**Task description**: Within the data below, count the lines that include the word "principal". Provide the number and nothing further.

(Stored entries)
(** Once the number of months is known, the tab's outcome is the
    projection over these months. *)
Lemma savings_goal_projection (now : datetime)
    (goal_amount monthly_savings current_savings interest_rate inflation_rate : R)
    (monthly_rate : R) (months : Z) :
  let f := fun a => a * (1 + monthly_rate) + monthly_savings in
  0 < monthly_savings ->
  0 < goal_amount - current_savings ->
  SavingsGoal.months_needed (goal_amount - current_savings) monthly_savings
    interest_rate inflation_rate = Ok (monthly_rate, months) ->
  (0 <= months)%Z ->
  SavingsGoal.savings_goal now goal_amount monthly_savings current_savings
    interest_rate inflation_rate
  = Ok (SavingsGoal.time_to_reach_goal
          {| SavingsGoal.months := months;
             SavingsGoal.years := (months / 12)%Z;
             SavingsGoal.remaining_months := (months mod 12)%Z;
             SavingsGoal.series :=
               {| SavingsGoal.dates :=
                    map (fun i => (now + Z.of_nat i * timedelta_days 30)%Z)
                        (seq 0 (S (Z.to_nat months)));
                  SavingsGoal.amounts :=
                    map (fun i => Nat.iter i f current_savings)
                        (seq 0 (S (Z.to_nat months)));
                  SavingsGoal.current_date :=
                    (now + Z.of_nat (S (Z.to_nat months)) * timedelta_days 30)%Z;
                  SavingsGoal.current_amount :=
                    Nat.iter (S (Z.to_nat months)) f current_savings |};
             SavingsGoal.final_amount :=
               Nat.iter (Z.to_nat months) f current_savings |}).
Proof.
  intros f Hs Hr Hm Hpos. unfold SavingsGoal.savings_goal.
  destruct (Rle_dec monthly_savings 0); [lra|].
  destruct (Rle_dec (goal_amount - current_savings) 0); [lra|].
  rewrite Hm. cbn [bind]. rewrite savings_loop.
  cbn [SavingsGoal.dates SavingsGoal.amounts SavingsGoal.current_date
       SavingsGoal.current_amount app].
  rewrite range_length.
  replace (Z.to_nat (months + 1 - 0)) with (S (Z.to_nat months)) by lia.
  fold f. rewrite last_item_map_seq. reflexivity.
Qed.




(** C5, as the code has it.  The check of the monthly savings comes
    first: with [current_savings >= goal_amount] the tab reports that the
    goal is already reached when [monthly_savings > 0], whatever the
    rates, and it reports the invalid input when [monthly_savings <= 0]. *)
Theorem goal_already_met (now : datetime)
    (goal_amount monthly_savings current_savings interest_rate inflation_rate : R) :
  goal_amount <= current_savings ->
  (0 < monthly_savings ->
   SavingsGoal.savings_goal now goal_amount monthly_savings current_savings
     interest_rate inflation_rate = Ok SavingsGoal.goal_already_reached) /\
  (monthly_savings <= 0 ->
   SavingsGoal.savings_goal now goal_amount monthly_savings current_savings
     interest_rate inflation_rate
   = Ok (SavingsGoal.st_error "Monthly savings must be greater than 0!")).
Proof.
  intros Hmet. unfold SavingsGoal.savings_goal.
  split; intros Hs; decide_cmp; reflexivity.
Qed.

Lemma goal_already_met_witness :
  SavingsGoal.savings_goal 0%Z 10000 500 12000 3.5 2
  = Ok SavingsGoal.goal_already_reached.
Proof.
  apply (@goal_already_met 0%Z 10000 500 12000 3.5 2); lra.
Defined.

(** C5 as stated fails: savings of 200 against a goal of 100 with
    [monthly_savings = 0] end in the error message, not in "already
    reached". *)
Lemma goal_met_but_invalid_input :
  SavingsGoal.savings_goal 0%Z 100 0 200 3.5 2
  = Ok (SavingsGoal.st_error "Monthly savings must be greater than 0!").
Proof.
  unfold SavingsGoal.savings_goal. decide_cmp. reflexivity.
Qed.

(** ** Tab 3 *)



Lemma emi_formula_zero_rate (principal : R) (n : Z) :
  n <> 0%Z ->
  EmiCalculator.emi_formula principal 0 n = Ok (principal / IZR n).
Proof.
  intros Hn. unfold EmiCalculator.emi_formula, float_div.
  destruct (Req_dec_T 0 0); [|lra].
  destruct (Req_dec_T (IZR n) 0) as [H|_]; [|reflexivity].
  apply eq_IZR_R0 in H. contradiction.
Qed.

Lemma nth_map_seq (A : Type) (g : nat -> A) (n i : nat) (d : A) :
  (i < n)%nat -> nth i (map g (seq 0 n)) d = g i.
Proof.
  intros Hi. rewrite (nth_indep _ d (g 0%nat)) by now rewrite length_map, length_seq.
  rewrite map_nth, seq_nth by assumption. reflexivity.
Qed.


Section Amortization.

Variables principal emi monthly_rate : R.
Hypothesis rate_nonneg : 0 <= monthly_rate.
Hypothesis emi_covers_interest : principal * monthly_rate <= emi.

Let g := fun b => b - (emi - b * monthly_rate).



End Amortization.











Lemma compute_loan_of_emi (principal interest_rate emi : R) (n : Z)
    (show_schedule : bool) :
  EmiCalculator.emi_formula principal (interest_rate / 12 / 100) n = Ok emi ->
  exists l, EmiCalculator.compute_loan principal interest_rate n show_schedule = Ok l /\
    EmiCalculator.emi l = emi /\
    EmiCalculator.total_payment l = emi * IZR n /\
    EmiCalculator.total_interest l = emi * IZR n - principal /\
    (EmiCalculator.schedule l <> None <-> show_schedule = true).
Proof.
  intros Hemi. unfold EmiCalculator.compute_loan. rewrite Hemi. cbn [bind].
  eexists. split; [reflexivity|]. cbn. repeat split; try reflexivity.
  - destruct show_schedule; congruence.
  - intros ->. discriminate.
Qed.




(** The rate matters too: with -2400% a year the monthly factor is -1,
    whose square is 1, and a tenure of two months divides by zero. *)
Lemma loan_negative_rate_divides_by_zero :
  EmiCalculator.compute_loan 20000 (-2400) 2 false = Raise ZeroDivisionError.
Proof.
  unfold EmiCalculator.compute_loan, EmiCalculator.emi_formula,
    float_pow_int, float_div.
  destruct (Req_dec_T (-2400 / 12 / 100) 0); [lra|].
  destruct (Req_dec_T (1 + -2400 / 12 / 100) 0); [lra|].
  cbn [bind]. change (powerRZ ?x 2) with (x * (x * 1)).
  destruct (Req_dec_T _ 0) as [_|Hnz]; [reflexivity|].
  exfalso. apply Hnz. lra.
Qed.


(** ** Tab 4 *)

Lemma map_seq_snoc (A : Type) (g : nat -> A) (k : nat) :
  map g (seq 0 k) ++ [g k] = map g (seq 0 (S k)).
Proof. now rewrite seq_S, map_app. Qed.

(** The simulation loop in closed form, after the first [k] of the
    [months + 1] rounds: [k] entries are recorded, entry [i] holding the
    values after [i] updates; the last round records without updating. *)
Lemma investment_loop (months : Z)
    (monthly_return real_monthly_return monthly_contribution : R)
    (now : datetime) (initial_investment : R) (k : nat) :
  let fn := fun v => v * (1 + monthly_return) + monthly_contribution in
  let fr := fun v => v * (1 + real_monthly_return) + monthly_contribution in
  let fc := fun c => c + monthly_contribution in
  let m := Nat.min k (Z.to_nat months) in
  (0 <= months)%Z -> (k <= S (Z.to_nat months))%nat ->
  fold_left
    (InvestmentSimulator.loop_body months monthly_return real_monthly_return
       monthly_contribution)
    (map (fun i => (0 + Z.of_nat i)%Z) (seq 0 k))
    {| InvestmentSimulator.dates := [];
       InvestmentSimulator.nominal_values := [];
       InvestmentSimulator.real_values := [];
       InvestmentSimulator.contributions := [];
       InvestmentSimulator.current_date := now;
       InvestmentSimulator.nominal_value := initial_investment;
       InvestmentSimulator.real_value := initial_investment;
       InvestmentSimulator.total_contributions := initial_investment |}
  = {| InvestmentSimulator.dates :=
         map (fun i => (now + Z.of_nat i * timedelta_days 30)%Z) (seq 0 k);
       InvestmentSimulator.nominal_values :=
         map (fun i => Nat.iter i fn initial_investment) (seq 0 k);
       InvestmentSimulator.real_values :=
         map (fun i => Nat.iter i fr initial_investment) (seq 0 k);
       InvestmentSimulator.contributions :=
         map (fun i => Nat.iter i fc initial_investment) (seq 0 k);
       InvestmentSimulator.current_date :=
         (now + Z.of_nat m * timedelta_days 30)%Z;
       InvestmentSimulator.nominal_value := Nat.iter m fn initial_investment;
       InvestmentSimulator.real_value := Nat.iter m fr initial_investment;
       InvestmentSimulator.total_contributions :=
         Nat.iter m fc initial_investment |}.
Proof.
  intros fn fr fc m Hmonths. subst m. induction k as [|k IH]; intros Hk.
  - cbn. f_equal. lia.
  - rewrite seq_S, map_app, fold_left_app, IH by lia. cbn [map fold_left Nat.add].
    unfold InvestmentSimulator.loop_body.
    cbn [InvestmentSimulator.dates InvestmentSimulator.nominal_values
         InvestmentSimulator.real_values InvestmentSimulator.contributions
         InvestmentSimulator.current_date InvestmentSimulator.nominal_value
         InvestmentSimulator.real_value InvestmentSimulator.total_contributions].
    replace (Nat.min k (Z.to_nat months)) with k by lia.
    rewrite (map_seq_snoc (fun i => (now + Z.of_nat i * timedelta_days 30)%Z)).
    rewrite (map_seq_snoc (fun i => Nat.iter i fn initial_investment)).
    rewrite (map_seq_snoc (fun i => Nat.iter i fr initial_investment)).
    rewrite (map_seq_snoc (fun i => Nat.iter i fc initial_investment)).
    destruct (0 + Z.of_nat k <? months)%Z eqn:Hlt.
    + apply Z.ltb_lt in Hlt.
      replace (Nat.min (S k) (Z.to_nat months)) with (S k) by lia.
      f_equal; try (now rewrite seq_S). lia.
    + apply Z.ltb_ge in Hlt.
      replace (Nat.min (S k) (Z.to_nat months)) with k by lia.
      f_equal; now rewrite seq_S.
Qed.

**Reply to the exercise**: 8